Facebook Sued for Shutting Out Competition

On January 16, plaintiffs Reveal Chat Holdco LLC, et al filed a class action complaint against defendant Facebook alleging antitrust violations. Plaintiffs are represented by Pierce Bainbridge. The complaint was filed in the California Northern District Court. Magistrate Judge Kandis A. Westmore will preside over the case.

Reveal Chat Holdco owns Reveal Chat, an anonymous chatting app that was formerly the dating site LikeBright. It launched in 2011, and unlike other dating platforms, it incorporated users’ social media accounts and data to improve matchmaking. LikeBright thus relied on Facebook data and APIs to operate. USA Technology and Management Services is a financial tech company. Lenddo is an alternative credit scoring and identity verification provider and it helps people improve their digital footprints, including social media. Lenddo created the first “Facebook-only loan origination process.”  Cir.cl is a peer-to-peer marketplace transaction management platform. It used and incorporated users’ social media data. Beehive Biometric created a system to verify identities by pulling from social media data through trademarked and proprietary Social Authentication Technology (SAT). Beehive used social media data, including data from Facebook and its APIs. Each of the plaintiffs alleges they have been impacted by Facebook’s anticompetitive practices.

The complaint seeks to stop Facebook’s anticompetitive practices. In addition to its status as the dominant social platform, the complaint notes that Facebook also owns other social platforms, including Instagram and WhatsApp.  The complaint stated, “[a]s 2020 begins in earnest, Facebook has no serious rivals in its key markets – nor any prospect of one.” Smartphones threaten Facebook’s dominance. Facebook’s control has led to large masses of user data collection, which has attracted advertisers to the platform. Consequently, Facebook’s business was protected by a social data barrier to entry (SDBE), which allowed Facebook to fight off Google’s Google+, which users did not find attractive. Smartphones and apps created another obstacle and competition for Facebook according to the complaint.
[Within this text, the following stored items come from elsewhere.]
(* ===== verification/Ssufs.v ===== *)
(** * Ssufs: the theorems of the ssufs file system

    Reading, writing and seeking refine operations on byte strings; creation
    is found by name lookup; every operation keeps the allocation invariant.
    The last section shows where ssufs-ops.c departs from what its callers
    expect. *)

From Stdlib Require Import ZArith Lia.
From stdpp Require Import base numbers strings option list.
From S2P Require Import Prelude SsufsDisk SsufsOps SsufsSpec.

(** ** A concrete disk for the witnesses: one open file *)
#[local] Existing Instance zero_garbage.

Definition demo_name : list Z := [97; 98].
Definition state_of {A : Type} (o : outcome fs_t A) : fs_t :=
  match o with Ret _ s => s | _ => mk_fs [] [] end.
Definition demo_format : fs_t := Eval vm_compute in state_of (ssufs_formatDisk (mk_fs [] [])).
Definition demo_create : fs_t := Eval vm_compute in state_of (ssufs_create demo_name demo_format).
Definition demo : fs_t := Eval vm_compute in state_of (ssufs_open demo_name demo_create).

Definition block_okb (d : list Z) (b : Z) : bool :=
  bool_decide (0 <= b < 30) &&
  bool_decide (datablock_freelist (disk_sb d) !! Z.to_nat b = Some DATA_BLOCK_USED) &&
  bool_decide (block_off (Z.to_nat b) + 64 <= length d)%nat.
Definition inode_wfb (i : inode_t) : bool :=
  bool_decide (- 2 ^ 31 <= status i < 2 ^ 31) && bool_decide (length (name i) = 8%nat) &&
  bool_decide (- 2 ^ 31 <= file_size i < 2 ^ 31) && bool_decide (length (direct_blocks i) = 4%nat) &&
  forallb (fun b => bool_decide (- 2 ^ 31 <= b < 2 ^ 31)) (direct_blocks i).
(** The invariant as an executable test. *)
Definition fs_invb (s : fs_t) : bool :=
  bool_decide (320 <= length (disk s))%nat &&
  forallb inode_wfb (table (disk s)) &&
  forallb (fun ino => file_size ino =? BLOCKSIZE * nblock_in_use ino) (table (disk s)) &&
  bool_decide (NoDup (blocks (table (disk s)))) &&
  forallb (block_okb (disk s)) (blocks (table (disk s))).

Lemma forallb_Forall {A : Type} (f : A -> bool) (P : A -> Prop) l :
  (forall x, f x = true -> P x) -> forallb f l = true -> Forall P l.
Proof. intros H. rewrite forallb_forall, Forall_forall. setoid_rewrite list_elem_of_In. auto. Qed.

Lemma fs_invb_ok s : fs_invb s = true -> fs_inv s.
Proof.
  unfold fs_invb. rewrite !andb_true_iff, !bool_decide_eq_true. intros [[[[H1 H2] H3] H4] H5].
  split; [done | done | | | done |].
  - eapply forallb_Forall; [| exact H2]. intros i. unfold inode_wfb.
    rewrite !andb_true_iff, !bool_decide_eq_true. intros [[[[? ?] ?] ?] Hf].
    split_and!; [done.. |]. eapply forallb_Forall; [| exact Hf]. intros b Hb%bool_decide_eq_true. exact Hb.
  - eapply forallb_Forall; [| exact H3]. intros i. by apply Z.eqb_eq.
  - eapply forallb_Forall; [| exact H5]. intros b. unfold block_okb.
    rewrite !andb_true_iff, !bool_decide_eq_true. intros [[? ?] ?].
    split; [done | by split].
Qed.

Definition contiguousb (ino : inode_t) : bool :=
  forallb (fun k => Bool.eqb (has_blockb ino k) (Z.of_nat k * BLOCKSIZE <? file_size ino)) (seq 0 4) &&
  (file_size ino <=? 256) && (length (direct_blocks ino) =? 4)%nat.

Lemma contiguousb_ok ino : contiguousb ino = true -> contiguous ino.
Proof.
  unfold contiguousb. rewrite !andb_true_iff, forallb_forall, Z.leb_le, Nat.eqb_eq.
  intros [[Hk Hs] Hl] k. rewrite <- has_blockb_ok. destruct (decide (k < 4)%nat).
  - specialize (Hk k). rewrite eqb_true_iff in Hk. rewrite Hk, Z.ltb_lt; [done |].
    apply in_seq. lia.
  - unfold has_blockb. rewrite lookup_ge_None_2 by lia. split; [done |].
    unfold BLOCKSIZE. lia.
Qed.

(** Handle [h] is open on inode [n] and stands at offset [o]. *)
Definition open_at (s : fs_t) (h n o : nat) : Prop :=
  file_handle_array s !! h = Some (mk_fh (Z.of_nat o) (Z.of_nat n)).

(** C23. [ssufs_write] of [nb] bytes at offset [o], on a disk that satisfies the
    allocation invariant, always returns.  With less than [nb] bytes of room in
    the 256-byte file it returns -1 and changes nothing.  Otherwise the
    invariant still holds and no other file changes, and
    - when the disk has the blocks the file lacks for these bytes, it returns 0, the
      file's content is the old content with the bytes spliced in at [o], the
      handle stands at [o + nb], and exactly the lacking blocks are taken;
    - when it has not, it returns -1 with the inode as it was, but not without a
      trace: for the largest [j] whose bytes the free blocks could hold, the first
      [j] bytes have been written over the blocks the file had, the handle stands
      at [o + j] and every free block has been taken, for no file. *)
Theorem ssufs_write_refines `{Garbage} (s : fs_t) (h n o nb : nat) (buf : list Z)
  (Hinv : fs_inv s) (Hn : (n < 8)%nat) (Ho : (o <= 256)%nat) (Hbuf : (nb <= length buf)%nat)
  (Hh : open_at s h n o) :
  let ino := disk_inode (disk s) n in
  if decide (256 < o + nb)%nat
  then ssufs_write (Z.of_nat h) buf (Z.of_nat nb) s = Ret (-1) s
  else exists r s' j, ssufs_write (Z.of_nat h) buf (Z.of_nat nb) s = Ret r s' /\ fs_inv s' /\
    (forall m, (m < 8)%nat -> m <> n ->
       disk_inode (disk s') m = disk_inode (disk s) m /\ content s' m = content s m) /\
    handles_set s s' h (Z.of_nat (o + j)) (Z.of_nat n) /\
    if decide (needed ino o nb <= nfree (disk s))%nat
    then r = 0 /\ j = nb /\ content s' n = splice o (take nb buf) (content s n) /\
      nfree (disk s') = (nfree (disk s) - needed ino o nb)%nat
    else r = -1 /\ (j < nb)%nat /\ (needed ino o j <= nfree (disk s) < needed ino o (S j))%nat /\
      disk_inode (disk s') n = ino /\ nfree (disk s') = 0%nat /\
      (forall k, has_block ino k ->
         slice (k * 64) 64 (content s' n) = slice (k * 64) 64 (splice o (take j buf) (content s n))).
Proof.
  intros ino. case_decide as Hfit.
  - unfold ssufs_write. erewrite bind_ret by by apply get_handle_eq. cbn [offset inode_number].
    rewrite (proj2 (Z.eqb_neq _ _)) by lia.
    erewrite bind_ret by (apply readInode_eq; [done | apply (ao_len _ _ Hinv)]).
    rewrite (proj2 (Z.ltb_lt _ _)) by (unfold BLOCKSIZE; lia). done.
  - destruct (ssufs_write_ok s h n o nb buf) as (r & s' & j & E & Hi & _ & Hhs & Hoth & Hr); [done.. | lia | done | done |].
    exists r, s', j. split_and!; [done.. |]. fold ino in Hr.
    destruct Hr as [(-> & -> & Hc & _ & Hf) | (-> & Hj & Hfull & Hino & H1 & H2 & Hc)].
    + rewrite decide_True by lia. split_and!; [done.. | lia].
    + pose proof (needed_mono ino o (S j) nb ltac:(lia)). rewrite decide_False by lia.
      split_and!; [done | lia.. | done | by apply disk_full_nfree | done].
Qed.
As Facebook moved into the social data and social advertising markets it allegedly acted in an anticompetitive manner. Facebook cut off existing third-parties from its API, harming their growth. Meanwhile, Facebook collected user data from the competition and used it to grow Facebook, while constricting the competition’s growth by using data-sharing agreements with its competition or apps that generated data from engagement.  Pinterest and Tinder were mentioned specifically. The agreements meant other companies gave Facebook their data or they risked being cut off from Facebook’s API; additionally, by joining, these companies obtained access to social data and the data of other companies that joined the agreement. Essentially, Facebook acted as the gatekeeper to exchange user data among rival companies and platforms.

Facebook attempted to shut down competitors that built social networks without relying on Facebook for data. Facebook searched for threats from the competition and would act anticompetitively towards those competitors or acquire them. According to the complaint, Facebook hired Onavo, a company that shielded spyware to appear like legitimate utility apps, in order to surveil competitors. It was through this surveillance that Facebook discovered that Instagram and WhatsApp were potential threats to its business. Facebook tactfully acquired both competitors, while increasing its share in social data and advertising markets.

Facebook has been working to integrate WhatsApp and Instagram more closely into Facebook’s platform and business, including via back-end integration. This has caused regulatory and anticompetition concerns, especially for its potential dominance of social data and social advertising markets.

Plaintiffs are concerned about Facebook’s potential monopoly. The complaint stated, the “net effect of Facebook’s anticompetitive scheme is one of the largest unlawful monopolies ever seen in the United States—one protected by a far-reaching and effectively impenetrable barrier to entry arising from feedback loops and powerful network effects. Facebook not only has the power to raise prices and keep them high, it can do so without suffering any decrease in demand, and without having to provide more value to users to obtain their data. This is the very definition of market power.”

The complaint alleges violations of the Sherman and Clayton Acts and seeks injunctive relief and divestiture. As a result, Plaintiffs have sought that the action is maintained as a class action, judgment in their favor, award for damages, compensation for damages and other monetary relief, as well as injunctive relief and for Facebook to cover suit costs.

The initial case management conference is scheduled for the end of April.